**Data items**
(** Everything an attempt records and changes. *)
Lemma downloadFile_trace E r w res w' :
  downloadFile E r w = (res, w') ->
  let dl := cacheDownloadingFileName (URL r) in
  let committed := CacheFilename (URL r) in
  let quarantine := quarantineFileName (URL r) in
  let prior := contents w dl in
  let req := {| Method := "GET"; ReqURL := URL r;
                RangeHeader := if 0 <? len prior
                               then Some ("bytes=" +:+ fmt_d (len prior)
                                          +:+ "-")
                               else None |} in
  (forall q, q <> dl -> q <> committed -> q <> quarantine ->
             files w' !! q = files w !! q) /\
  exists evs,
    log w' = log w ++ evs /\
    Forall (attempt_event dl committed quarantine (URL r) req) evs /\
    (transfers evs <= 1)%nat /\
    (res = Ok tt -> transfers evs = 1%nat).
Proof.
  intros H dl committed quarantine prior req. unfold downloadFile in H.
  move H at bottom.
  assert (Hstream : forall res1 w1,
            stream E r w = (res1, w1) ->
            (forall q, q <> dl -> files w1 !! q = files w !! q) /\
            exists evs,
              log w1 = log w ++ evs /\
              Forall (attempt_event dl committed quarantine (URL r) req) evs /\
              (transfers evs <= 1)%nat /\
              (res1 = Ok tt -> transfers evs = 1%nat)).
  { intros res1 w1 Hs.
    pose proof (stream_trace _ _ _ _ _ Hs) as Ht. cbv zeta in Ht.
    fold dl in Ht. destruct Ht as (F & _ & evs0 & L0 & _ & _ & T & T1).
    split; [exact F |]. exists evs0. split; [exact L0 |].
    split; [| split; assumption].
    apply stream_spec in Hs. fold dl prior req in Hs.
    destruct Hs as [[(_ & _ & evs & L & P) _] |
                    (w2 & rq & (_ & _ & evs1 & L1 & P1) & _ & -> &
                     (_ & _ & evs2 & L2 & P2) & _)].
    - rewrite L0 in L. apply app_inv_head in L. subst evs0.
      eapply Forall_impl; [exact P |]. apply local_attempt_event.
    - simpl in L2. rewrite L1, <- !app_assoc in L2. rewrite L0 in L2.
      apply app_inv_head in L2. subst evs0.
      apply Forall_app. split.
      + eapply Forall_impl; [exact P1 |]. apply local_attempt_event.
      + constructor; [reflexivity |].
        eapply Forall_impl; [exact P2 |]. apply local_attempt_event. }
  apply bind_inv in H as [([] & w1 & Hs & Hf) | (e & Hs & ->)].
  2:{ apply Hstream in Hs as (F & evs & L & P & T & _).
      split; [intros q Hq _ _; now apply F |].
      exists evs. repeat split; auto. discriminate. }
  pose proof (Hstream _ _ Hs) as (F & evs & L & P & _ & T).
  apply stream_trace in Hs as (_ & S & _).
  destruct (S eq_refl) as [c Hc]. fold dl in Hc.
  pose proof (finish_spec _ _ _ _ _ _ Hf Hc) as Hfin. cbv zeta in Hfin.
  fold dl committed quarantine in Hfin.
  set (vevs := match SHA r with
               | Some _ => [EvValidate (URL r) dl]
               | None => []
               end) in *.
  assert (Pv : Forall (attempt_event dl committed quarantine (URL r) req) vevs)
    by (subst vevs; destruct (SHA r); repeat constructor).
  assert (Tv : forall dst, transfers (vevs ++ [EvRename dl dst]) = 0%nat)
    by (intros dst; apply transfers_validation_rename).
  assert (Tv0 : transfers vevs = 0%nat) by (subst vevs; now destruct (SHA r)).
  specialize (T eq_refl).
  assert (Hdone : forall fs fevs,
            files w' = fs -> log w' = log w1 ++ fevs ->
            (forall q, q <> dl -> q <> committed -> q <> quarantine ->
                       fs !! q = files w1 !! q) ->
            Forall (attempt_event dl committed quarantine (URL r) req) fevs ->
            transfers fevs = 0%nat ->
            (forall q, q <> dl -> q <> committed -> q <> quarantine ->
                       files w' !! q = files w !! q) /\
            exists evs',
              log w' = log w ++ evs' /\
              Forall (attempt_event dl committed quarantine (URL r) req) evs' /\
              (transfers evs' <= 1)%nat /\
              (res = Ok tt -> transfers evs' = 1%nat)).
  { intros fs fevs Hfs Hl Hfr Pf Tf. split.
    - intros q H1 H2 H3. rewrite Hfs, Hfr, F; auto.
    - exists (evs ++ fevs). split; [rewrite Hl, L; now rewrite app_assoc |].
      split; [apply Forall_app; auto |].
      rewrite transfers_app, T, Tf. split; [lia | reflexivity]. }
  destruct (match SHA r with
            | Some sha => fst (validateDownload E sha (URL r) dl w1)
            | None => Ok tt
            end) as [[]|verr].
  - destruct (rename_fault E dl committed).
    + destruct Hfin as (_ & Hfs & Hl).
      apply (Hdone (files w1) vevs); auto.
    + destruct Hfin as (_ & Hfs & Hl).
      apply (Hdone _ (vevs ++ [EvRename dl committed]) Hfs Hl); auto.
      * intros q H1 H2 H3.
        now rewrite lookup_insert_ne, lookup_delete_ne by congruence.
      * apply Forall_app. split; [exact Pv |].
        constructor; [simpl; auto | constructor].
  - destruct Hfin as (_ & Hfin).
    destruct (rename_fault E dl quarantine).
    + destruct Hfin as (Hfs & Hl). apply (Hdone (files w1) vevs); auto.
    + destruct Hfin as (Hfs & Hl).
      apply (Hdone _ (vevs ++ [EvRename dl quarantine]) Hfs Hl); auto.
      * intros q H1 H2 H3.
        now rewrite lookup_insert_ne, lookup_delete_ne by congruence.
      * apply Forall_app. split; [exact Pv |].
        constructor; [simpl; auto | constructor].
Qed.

**Brief**
Show the lines of the data that hold the word "constructor".

**Task solution**
      + constructor; [reflexivity |].
    by (subst vevs; destruct (SHA r); repeat constructor).
        constructor; [simpl; auto | constructor].
        constructor; [simpl; auto | constructor].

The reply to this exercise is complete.